Once you make a recommendation, prospects may still have concerns or objections. That’s natural. They may be resistant to making a decision. So they say things like, “I’m not sure I can afford that;” “I need to think about it some more;” or, “It’s too expensive.”

Objections can be true or they might be red herrings. It might be a phrase they use to avoid making decisions in front of a salesperson. We’ve all done it. When the salesperson in the store asks, “Can I help you?” we often respond, “No thanks. I’m just looking.” Perhaps a throwback to one of our first thoughts after we were born…“No thanks, I’m just looking. Put me back in that nice warm place!”

Suppose you have determined the prospect is being honest with you and has given you a real objection. Empathize and paraphrase what you think they mean. “I can understand how you feel. Itis a lot of money.” Or, “I can understand. Of course you want to make sure you get the best value for your dollar.” Or, “I can understand how you feel. You want to make certain you’re making the right decision at the right time.”

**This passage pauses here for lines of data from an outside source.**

(** Secrets stay confined: a variable of the child whose name looks like a
    secret was injected under a declared secret name - never inherited from the
    parent - and is listed in the receipt; no denied variable is ever present;
    and the receipt's lists are the child's variables, split by their source,
    without duplicates and without any value. *)
Theorem child_secrets_confined policies self lane parent injected plan policy :
  new_LaneEnvironmentPolicyRegistry policies = Ok self →
  self !! lane = Some policy →
  build self lane parent injected = Ok plan →
  (∀ k v, ce_environment plan !! k = Some v → _looks_sensitive k = true →
     k ∈ secret_keys policy ∧ injected !! k = Some v ∧
     k ∈ secret_key_names (ce_receipt plan) ∧ k ∉ inherited_keys (ce_receipt plan)) ∧
  (∀ k, k ∈ denied_keys policy → ce_environment plan !! k = None) ∧
  (∀ k, is_Some (ce_environment plan !! k) ↔
     k ∈ inherited_keys (ce_receipt plan) ++ injected_keys (ce_receipt plan)) ∧
  NoDup (inherited_keys (ce_receipt plan) ++ injected_keys (ce_receipt plan)) ∧
  values_exposed (ce_receipt plan) = false.
Proof.
  intros Hnew Hp Hb. pose proof (new_registry_wf _ _ Hnew) as Hwf.
  destruct (Hwf _ _ Hp) as [_ Hv].
  apply build_ok in Hb as (policy' & Hp' & _ & ->); [|done]. simplify_eq.
  cbn [ce_environment ce_receipt inherited_keys injected_keys secret_key_names values_exposed].
  set (child := copy_keys _ _ _).
  assert (Hc : ∀ k, child !! k = child_lookup policy parent injected k)
    by (intros k; by apply child_lookup_spec).
  split_and!; [| | | |done].
  - intros k v Hk Hsens. pose proof (pv_inject _ Hv k).
    rewrite sorted_set_elem, list_elem_of_filter, !keys_of_elem, Hk.
    rewrite Hc in Hk. unfold child_lookup in Hk.
    destruct (decide (k ∈ inject_keys policy)) as [Hj|Hj].
    + split_and!; auto. intros [Hin _]. by apply (pv_sources _ Hv k).
    + destruct (decide (k ∈ inherit_keys policy)) as [Hi|Hi]; [|done].
      rewrite (pv_inherit _ Hv k Hi) in Hsens. done.
  - intros k Hk. rewrite Hc. unfold child_lookup.
    destruct (pv_denied _ Hv k Hk). by rewrite !decide_False.
  - intros k. rewrite elem_of_app, !keys_of_elem, Hc. unfold child_lookup.
    repeat case_decide; split; try naive_solver; by intros [].
  - apply NoDup_app. split_and!; try apply sorted_set_nodup.
    intros k. rewrite !keys_of_elem. intros [Hin _] [Hin' _]. by apply (pv_sources _ Hv k).
Qed.

(** A lane that injects one secret. *)
Definition demo_policy : LaneEnvironmentPolicy :=
  {| ep_lane_id := "lane:codegen"; inherit_keys := ["PATH"]; inject_keys := ["LLM_API_KEY"];
     denied_keys := ["HOME"]; secret_keys := ["LLM_API_KEY"] |}.
Definition demo_registry : LaneEnvironmentPolicyRegistry := {["lane:codegen" := demo_policy]}.
Definition demo_parent : gmap string string := list_to_map [("PATH", "/bin"); ("HOME", "/root")].
Definition demo_injected : gmap string string := {["LLM_API_KEY" := "k"]}.

Lemma demo_registry_new :
  new_LaneEnvironmentPolicyRegistry [("lane:codegen", demo_policy)] = Ok demo_registry.
Proof. vm_compute. reflexivity. Qed.

Lemma child_environment_exact_witness :
  is_ok (build demo_registry "lane:codegen" demo_parent demo_injected) = true.
Proof.
  apply (proj1 (child_environment_exact _ _ "lane:codegen" demo_parent demo_injected
    demo_registry_new)).
  exists demo_policy. split; [vm_compute; reflexivity|].
  intros k Hk. destruct (decide (k = "LLM_API_KEY")) as [->|Hne].
  - split; apply (bool_decide_unpack _); vm_compute; exact I.
  - exfalso. unfold demo_injected in Hk. rewrite lookup_singleton_ne in Hk by done.
    by destruct Hk.
Defined.

Lemma demo_child :
  match build demo_registry "lane:codegen" demo_parent demo_injected with
  | Ok plan => ce_environment plan !! "LLM_API_KEY" = Some "k"
  | Raise _ => False
  end.
Proof. vm_compute. reflexivity. Qed.

Lemma child_secrets_confined_witness :
  ∃ plan, build demo_registry "lane:codegen" demo_parent demo_injected = Ok plan ∧
    ce_environment plan !! "LLM_API_KEY" = Some "k" ∧
    "LLM_API_KEY" ∈ secret_key_names (ce_receipt plan) ∧
    ce_environment plan !! "HOME" = None.
Proof.
  pose proof demo_child as Hk.
  destruct (build demo_registry "lane:codegen" demo_parent demo_injected) as [plan|e] eqn:E;
    [|destruct Hk].
  destruct (child_secrets_confined _ _ "lane:codegen" demo_parent demo_injected plan demo_policy
    demo_registry_new eq_refl E) as (Hs & Hd & _).
  exists plan. split; [reflexivity|]. split; [exact Hk|]. split.
  - apply (Hs _ _ Hk). vm_compute. reflexivity.
  - apply Hd. left.
Defined.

The next step is to turn the objection into a question that you can answer. “That brings up a question. The question is: would you benefit enough despite your concern? Is that the question?”If yes, then you have permission to answer that question using a combination of what you understand about the prospect and your product knowledge.

Tweak the question to suit the specific situation, but if you empathize, truly understand the issue and believe that in spite of their concern, this would still be a good decision for them, use these two steps to keep the conversation going. You can be pleasantly persistent, not obnoxious.